TiN comunica despedimento coletivo e pede às pessoas para continuarem a trabalhar sem receber

A Direção do Sindicato dos Jornalistas (SJ) foi confrontada com a dramática notícia do despedimento, sexta-feira, 25 de julho, de todos os trabalhadores do grupo Trust in News (TiN), proprietária de títulos como a “Visão”, “Jornal de Letras” e “Caras”, entre outros. É um desfecho que começou a desenhar-se há meses e cujos reais contornos devem ser apurados em todas as dimensões, desde a jornalística, à económica, financeira, política e até judicial.

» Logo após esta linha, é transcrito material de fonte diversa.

(** * The resilient data-access layer of [db/manager.py]

    A shallow embedding of the [DatabaseManager] singleton: the ClickHouse
    reconnect routine with exponential backoff, the per-thread SQLite
    connection cache, the TTL cache of the date range and shutdown.

    Modelling conventions.
    - Python objects (SQLite connections, ClickHouse clients, cursors) are
      identified by the number they were allocated with; a counter in the
      state hands out fresh identities, as object creation does.
    - Python floats ([time.time()], the retry delays) are modelled by exact
      rationals [Qc]; with the shipped constants (1.0 and 2.0) the float
      products are exact, so both agree on the default configuration.
    - What the code does to the outside world (queries, sleeps, lock
      operations, opening and closing handles) is recorded in a trace.
    - Everything the outside world decides (does the server answer, does the
      database file exist, what does the fetch function return) is an explicit
      environment argument.
    - [logger] calls are not modelled. Calls into [sqlite3] are taken to
      succeed, but for [conn.cursor()] on a closed connection, which raises
      [ProgrammingError]; besides it the only raise on the SQLite path is the
      explicit one of the source.
    - Two models of execution are given: calls that run one after the other
      (state passing), and threads that interleave the statements of
      [get_connection] (a step function over thread positions and the holder
      of [_ch_lock]); a thread running alone in the second behaves as the
      first prescribes.
    - The callers of the manager ([main.py], [dao/user_dao.py]) run on the
      same state. For the access control in front of the routes
      ([core/security.py], [api/middleware.py]) a string is a sequence of
      code points, the whitelist patterns are given as syntax trees, and
      [jwt.decode] is an environment argument. *)

From Stdlib Require Import ZArith QArith Qcanon Lia.
From stdpp Require Import base option list gmap numbers strings.

Local Open Scope Z_scope.

(** ** [core/config.py] *)

Record config := {
  CH_MAX_RETRIES : Z;
  CH_RETRY_BASE_DELAY : Qc;
  CH_RETRY_BACKOFF : Qc;
}.

Definition default_config : config :=
  {| CH_MAX_RETRIES := 3;
     CH_RETRY_BASE_DELAY := 1%Qc;
     CH_RETRY_BACKOFF := 2%Qc |}.

(** ** Data model *)

Abbreviation thread := nat (only parsing).
Abbreviation conn := nat (only parsing).
Abbreviation client := nat (only parsing).
Abbreviation cursor := nat (only parsing).

(** The values a fetch function may hand back: [None] or a tuple of strings. *)
Inductive pyval :=
  | PyNone
  | PyTuple (items : list string).

(** Python truthiness: [None] and the empty tuple are falsy. *)
Definition truthy (v : pyval) : bool :=
  match v with
  | PyNone => false
  | PyTuple [] => false
  | PyTuple (_ :: _) => true
  end.

Inductive backend := Clickhouse | Sqlite.

(** The first component of what [get_connection] returns. *)
Inductive connection :=
  | NoneObj
  | ClientObj (c : client)
  | ConnObj (c : conn).

Inductive exn :=
  | BackendUnavailable          (* Exception("SQLite 数据库文件不存在: ...") *)
  | FetchError (tag : nat)      (* whatever the fetch function raised *)
  | BodyError (tag : nat)       (* whatever the body of a [with] block raised *)
  | ProgrammingError.           (* sqlite3.ProgrammingError: closed connection *)

Inductive result (A : Type) :=
  | Ok (a : A)
  | Raise (e : exn).
Arguments Ok {A} a.
Arguments Raise {A} e.

(** How the body of a [with] block is left. *)
Inductive body_exit :=
  | BodyCompletes
  | BodyReturnsEarly
  | BodyRaises (tag : nat).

Na ressaca da violenta comunicação do administrador de insolvência da TiN, que entregou, presencialmente, um pré-aviso de despedimento aos cerca de 80 trabalhadores da empresa, ressalta uma postura incompreensível e intolerável. No momento em que se abriu um buraco sem fundo debaixo dos pés das pessoas, foi-lhes pedido que continuassem a trabalhar para manter vivos os títulos, com o argumento de gerar receita, apesar de não ser dada qualquer garantia de remuneração. Teme o SJ, que se esteja a preparar uma venda a preço de saldo, sem “o inconveniente e o incómodo” de existirem pessoas a quem pagar salários e garantir direitos.

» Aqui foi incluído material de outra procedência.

(** [n] calls on a pool of live backends with the cursor at [c]: call number
    [i] returns the backend at [(c + i) mod len] and leaves the cursor just
    after it. *)
Lemma selectMany_all_alive n : forall lb (c : nat),
  allAlive lb -> fitsMemory lb ->
  current lb = Z.of_nat c -> (c < length (backends lb))%nat ->
  let len := length (backends lb) in
  selectMany n lb =
    (served len <$> ((fun i => (c + i) mod len)%nat <$> seq 0 n),
     set_current (Z.of_nat ((c + n) mod len)) lb).
Proof.
  unfold selectMany.
  induction n as [|n IH]; intros lb c Hall Hm Hcur Hc; cbn zeta.
  - cbn. rewrite Nat.add_0_r, Nat.mod_small, <- Hcur by done.
    by rewrite set_current_same.
  - cbn [replicate run]. unfold observe.
    assert (Hr : cursorInRange lb) by (unfold cursorInRange, len; lia).
    destruct (lookup_lt_is_Some_2 (backends lb) c Hc) as [b Hb].
    assert (Ha : Alive b = true).
    { unfold allAlive in Hall. rewrite Forall_lookup in Hall. eauto. }
    rewrite (getNextBackend_at_cursor lb b Hr Hm)
      by (rewrite ?Hcur, ?Nat2Z.id; done).
    rewrite Hcur, Nat2Z.id. unfold len.
    replace (Z.of_nat c + 1) with (Z.of_nat (c + 1)) by lia.
    rewrite <- Nat2Z.inj_mod.
    set (c' := ((c + 1) mod length (backends lb))%nat).
    assert (Hc' : (c' < length (backends lb))%nat)
      by (apply Nat.mod_upper_bound; lia).
    rewrite (IH (set_current (Z.of_nat c') lb) c') by done.
    cbn [backends set_current seq fmap list_fmap]. f_equal.
    + f_equal.
      * unfold served. cbn [current set_current].
        by rewrite Nat.add_0_r, (Nat.mod_small c) by done.
      * rewrite <- fmap_S_seq, <- !list_fmap_compose.
        apply list_fmap_ext. intros _ i _. cbn. f_equal. unfold c'.
        rewrite Nat.Div0.add_mod_idemp_l. f_equal. lia.
    + unfold set_current. cbn. f_equal. f_equal. unfold c'.
      rewrite Nat.Div0.add_mod_idemp_l. f_equal. lia.
Qed.

(** C1.  On a pool of [n >= 1] backends that are all alive, [n] consecutive
    [getNextBackend] calls return every backend exactly once, in the cyclic
    order [c, c+1, ..., n-1, 0, ..., c-1] of the configured positions
    starting at the initial cursor [c]; after each call the cursor is
    (the returned position + 1) mod [n]; after the [n] calls the pool is
    back in its initial state. *)
Theorem round_robin_all_alive lb :
  1 <= len (backends lb) -> allAlive lb ->
  cursorInRange lb -> fitsMemory lb ->
  let n := length (backends lb) in
  let order := cyclicOrder (Z.to_nat (current lb)) n in
  selectMany n lb = (served n <$> order, lb) /\ order ≡ₚ seq 0 n.
Proof.
  intros _ Hall Hc Hm n order.
  assert (Hcur : current lb = Z.of_nat (Z.to_nat (current lb)))
    by (unfold cursorInRange in Hc; lia).
  assert (Hlt : (Z.to_nat (current lb) < n)%nat)
    by (unfold cursorInRange, len in Hc; subst n; lia).
  split; [|by apply cyclicOrder_perm].
  rewrite (selectMany_all_alive n lb (Z.to_nat (current lb))) by done.
  fold n. fold (cyclicOrder (Z.to_nat (current lb)) n). fold order. f_equal.
  replace (Z.to_nat (current lb) + n)%nat
    with (Z.to_nat (current lb) + 1 * n)%nat by lia.
  rewrite Nat.Div0.mod_add, Nat.mod_small, <- Hcur by done.
  apply set_current_same.
Qed.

Como o prazo do pré-aviso vai de 30 a 75 dias, variando consoante a antiguidade de cada trabalhador, no fundo, foi pedido às pessoas a quem é devido o salário de junho, e em breve o de julho, bem como os subsídios de férias e os subsídios de refeição de maio e de junho, que continuem a trabalhar sem garantia de retribuição, para manter vivo um negócio que, desconfiamos, será vendido “à 25.ª hora”.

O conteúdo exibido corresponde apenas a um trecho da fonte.